Instructions for the task:
Repeat the lines from the line with "- by eapply appservice_order." to the line with "[|right; by right]." in the listing below, keeping both end lines and adding nothing.

Task material:
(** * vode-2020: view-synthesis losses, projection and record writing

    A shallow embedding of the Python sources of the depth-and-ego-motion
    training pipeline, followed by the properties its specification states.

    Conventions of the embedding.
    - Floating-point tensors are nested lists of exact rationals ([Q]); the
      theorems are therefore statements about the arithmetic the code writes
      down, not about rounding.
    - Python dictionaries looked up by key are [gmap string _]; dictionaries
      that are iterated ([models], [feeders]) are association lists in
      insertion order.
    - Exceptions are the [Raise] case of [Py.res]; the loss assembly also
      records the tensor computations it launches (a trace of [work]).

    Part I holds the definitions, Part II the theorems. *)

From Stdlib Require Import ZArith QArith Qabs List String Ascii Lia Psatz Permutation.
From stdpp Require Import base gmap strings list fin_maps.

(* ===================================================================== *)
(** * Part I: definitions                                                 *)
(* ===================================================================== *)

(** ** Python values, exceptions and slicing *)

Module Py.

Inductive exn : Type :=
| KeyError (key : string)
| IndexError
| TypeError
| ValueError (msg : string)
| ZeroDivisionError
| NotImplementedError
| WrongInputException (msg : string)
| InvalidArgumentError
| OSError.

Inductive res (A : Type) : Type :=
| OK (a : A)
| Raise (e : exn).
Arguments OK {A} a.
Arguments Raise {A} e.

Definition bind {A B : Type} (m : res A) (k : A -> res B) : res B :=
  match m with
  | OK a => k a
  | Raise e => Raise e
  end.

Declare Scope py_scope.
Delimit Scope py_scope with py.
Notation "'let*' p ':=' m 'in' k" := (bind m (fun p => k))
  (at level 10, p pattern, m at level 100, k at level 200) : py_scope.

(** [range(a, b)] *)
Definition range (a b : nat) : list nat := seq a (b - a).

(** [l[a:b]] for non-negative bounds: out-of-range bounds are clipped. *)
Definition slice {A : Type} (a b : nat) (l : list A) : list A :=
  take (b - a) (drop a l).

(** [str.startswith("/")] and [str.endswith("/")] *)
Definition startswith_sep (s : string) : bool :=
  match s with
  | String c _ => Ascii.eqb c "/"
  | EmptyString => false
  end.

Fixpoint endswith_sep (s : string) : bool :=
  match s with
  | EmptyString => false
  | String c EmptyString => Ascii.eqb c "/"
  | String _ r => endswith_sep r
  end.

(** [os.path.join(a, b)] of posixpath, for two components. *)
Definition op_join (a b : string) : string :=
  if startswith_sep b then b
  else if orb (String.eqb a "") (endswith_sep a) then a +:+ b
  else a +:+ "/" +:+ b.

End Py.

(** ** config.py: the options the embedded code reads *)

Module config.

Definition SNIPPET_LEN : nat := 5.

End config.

---

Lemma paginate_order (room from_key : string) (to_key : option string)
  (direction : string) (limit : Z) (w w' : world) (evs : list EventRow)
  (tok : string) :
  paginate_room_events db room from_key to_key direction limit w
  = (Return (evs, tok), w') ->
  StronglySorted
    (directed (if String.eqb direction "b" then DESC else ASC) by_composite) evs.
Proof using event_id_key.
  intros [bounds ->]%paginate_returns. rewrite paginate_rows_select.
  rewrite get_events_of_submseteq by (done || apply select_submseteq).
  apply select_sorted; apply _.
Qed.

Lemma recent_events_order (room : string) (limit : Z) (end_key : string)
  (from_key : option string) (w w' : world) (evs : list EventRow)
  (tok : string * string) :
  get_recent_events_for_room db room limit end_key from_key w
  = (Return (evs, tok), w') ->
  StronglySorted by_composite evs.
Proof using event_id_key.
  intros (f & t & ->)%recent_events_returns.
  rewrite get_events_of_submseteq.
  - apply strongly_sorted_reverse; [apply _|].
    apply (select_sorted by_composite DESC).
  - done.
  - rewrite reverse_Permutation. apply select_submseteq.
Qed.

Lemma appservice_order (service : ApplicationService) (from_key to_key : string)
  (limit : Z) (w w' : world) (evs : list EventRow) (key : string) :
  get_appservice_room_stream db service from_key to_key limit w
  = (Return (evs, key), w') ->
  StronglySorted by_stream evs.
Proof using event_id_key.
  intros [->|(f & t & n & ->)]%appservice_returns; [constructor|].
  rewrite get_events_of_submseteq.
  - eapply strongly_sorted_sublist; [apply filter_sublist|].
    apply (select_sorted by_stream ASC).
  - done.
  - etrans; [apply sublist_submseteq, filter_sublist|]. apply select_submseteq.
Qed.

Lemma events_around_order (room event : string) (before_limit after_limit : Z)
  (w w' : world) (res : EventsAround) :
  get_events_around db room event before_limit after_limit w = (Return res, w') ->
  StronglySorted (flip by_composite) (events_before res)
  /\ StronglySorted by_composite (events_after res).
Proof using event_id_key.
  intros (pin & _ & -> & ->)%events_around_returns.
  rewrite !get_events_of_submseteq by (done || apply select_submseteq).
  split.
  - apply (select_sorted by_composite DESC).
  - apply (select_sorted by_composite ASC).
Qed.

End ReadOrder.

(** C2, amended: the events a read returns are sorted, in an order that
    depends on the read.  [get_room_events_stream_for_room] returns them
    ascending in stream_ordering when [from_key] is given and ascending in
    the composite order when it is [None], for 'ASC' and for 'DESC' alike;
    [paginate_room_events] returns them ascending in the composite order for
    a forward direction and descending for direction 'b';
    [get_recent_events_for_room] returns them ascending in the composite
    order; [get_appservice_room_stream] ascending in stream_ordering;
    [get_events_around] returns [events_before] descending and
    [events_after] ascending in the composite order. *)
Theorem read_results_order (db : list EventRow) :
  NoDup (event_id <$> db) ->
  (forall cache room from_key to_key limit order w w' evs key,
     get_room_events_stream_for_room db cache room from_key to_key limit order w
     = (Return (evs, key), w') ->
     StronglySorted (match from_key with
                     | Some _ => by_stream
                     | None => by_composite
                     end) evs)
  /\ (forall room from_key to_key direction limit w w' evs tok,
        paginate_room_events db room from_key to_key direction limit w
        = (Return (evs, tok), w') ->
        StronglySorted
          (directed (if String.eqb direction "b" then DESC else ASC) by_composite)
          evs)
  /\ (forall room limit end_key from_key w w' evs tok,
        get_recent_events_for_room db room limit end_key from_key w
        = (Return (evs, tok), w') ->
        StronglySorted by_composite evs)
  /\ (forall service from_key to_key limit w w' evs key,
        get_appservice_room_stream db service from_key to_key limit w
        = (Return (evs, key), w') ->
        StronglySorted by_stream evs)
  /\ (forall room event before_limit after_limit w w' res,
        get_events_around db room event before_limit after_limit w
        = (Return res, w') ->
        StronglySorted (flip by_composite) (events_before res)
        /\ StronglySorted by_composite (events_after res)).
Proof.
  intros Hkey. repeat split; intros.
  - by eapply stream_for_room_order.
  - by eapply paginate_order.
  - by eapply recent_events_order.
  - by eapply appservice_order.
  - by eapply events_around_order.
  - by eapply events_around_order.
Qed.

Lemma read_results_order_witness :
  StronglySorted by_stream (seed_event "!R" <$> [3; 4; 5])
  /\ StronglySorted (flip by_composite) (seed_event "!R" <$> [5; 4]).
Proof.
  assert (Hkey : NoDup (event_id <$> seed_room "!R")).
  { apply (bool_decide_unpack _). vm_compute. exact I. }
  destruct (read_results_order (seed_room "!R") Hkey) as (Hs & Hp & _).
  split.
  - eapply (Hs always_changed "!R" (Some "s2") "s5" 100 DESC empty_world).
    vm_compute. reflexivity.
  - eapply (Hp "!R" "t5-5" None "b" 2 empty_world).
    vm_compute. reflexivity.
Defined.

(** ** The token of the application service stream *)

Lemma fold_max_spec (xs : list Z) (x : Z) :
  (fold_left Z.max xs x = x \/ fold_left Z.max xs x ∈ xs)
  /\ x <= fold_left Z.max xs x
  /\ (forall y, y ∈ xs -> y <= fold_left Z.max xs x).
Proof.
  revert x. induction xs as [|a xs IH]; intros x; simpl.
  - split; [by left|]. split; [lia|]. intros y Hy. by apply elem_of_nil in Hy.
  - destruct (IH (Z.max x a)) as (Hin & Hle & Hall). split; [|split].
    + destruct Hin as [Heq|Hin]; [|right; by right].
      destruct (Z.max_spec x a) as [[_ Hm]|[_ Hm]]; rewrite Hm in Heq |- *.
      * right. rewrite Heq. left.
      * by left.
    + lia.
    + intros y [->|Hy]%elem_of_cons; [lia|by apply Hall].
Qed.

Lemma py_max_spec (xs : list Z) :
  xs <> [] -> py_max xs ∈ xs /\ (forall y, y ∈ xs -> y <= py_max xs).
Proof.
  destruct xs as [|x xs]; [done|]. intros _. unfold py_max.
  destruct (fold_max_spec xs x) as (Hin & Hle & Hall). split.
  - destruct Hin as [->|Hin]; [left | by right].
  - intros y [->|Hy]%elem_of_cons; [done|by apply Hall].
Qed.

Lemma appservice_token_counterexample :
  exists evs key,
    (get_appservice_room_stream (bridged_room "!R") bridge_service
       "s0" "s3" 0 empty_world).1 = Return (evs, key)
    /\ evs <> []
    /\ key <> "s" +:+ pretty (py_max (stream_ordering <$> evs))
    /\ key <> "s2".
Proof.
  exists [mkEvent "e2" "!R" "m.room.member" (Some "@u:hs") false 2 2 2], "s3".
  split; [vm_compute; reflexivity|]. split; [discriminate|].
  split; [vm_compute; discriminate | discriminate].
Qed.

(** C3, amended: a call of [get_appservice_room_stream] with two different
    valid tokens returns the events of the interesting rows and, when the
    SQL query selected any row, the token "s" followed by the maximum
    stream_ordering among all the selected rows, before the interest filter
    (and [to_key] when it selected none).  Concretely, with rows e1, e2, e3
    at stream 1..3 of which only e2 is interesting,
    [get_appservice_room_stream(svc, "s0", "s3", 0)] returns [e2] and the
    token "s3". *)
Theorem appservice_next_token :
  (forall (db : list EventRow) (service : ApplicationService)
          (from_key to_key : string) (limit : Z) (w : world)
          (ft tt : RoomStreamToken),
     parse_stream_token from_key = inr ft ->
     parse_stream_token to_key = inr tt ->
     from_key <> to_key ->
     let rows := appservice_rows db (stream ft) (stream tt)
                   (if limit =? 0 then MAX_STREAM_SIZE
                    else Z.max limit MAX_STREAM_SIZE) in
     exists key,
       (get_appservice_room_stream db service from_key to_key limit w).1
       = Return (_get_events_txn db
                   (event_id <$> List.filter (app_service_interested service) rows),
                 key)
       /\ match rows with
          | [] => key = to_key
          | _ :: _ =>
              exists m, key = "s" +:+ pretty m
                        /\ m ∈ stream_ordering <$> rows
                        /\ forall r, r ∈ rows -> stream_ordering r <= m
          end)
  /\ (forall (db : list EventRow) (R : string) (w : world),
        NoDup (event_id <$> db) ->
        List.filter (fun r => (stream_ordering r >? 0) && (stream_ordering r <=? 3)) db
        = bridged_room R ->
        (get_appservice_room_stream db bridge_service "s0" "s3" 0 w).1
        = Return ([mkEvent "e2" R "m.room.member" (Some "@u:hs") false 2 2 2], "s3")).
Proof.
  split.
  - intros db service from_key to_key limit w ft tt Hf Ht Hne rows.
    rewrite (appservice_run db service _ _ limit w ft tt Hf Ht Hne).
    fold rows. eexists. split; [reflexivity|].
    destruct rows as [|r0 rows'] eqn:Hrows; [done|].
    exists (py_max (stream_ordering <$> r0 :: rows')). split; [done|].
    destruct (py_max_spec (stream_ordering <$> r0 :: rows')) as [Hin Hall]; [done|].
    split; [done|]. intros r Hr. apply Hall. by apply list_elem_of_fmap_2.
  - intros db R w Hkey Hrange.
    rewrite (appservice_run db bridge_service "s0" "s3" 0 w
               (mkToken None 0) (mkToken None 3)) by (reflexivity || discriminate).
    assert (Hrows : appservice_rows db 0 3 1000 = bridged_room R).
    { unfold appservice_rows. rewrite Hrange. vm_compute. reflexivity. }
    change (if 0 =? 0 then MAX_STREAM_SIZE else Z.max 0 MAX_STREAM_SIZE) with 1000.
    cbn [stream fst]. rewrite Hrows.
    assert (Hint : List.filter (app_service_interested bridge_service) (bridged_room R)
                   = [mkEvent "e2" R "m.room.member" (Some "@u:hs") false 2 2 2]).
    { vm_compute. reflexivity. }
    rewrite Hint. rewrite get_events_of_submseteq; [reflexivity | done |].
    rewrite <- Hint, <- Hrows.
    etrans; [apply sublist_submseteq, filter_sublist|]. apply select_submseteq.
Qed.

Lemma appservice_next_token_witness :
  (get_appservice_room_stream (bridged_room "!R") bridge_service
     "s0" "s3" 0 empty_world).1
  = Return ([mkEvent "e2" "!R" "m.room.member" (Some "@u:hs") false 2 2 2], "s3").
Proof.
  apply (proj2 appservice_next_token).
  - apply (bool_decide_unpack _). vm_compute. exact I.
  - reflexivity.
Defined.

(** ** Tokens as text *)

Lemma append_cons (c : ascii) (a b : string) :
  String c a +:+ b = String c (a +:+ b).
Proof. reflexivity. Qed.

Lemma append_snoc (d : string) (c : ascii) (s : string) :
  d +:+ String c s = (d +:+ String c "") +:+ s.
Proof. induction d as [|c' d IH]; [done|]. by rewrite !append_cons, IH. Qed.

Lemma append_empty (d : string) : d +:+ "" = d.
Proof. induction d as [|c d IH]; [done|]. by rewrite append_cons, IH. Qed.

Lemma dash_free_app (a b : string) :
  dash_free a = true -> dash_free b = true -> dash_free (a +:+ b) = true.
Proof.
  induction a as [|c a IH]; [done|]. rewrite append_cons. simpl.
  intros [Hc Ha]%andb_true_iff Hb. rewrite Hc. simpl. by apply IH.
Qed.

Worked solution:
  - by eapply appservice_order.
  - by eapply events_around_order.
  - by eapply events_around_order.
Qed.

Lemma read_results_order_witness :
  StronglySorted by_stream (seed_event "!R" <$> [3; 4; 5])
  /\ StronglySorted (flip by_composite) (seed_event "!R" <$> [5; 4]).
Proof.
  assert (Hkey : NoDup (event_id <$> seed_room "!R")).
  { apply (bool_decide_unpack _). vm_compute. exact I. }
  destruct (read_results_order (seed_room "!R") Hkey) as (Hs & Hp & _).
  split.
  - eapply (Hs always_changed "!R" (Some "s2") "s5" 100 DESC empty_world).
    vm_compute. reflexivity.
  - eapply (Hp "!R" "t5-5" None "b" 2 empty_world).
    vm_compute. reflexivity.
Defined.

(** ** The token of the application service stream *)

Lemma fold_max_spec (xs : list Z) (x : Z) :
  (fold_left Z.max xs x = x \/ fold_left Z.max xs x ∈ xs)
  /\ x <= fold_left Z.max xs x
  /\ (forall y, y ∈ xs -> y <= fold_left Z.max xs x).
Proof.
  revert x. induction xs as [|a xs IH]; intros x; simpl.
  - split; [by left|]. split; [lia|]. intros y Hy. by apply elem_of_nil in Hy.
  - destruct (IH (Z.max x a)) as (Hin & Hle & Hall). split; [|split].
    + destruct Hin as [Heq|Hin]; [|right; by right].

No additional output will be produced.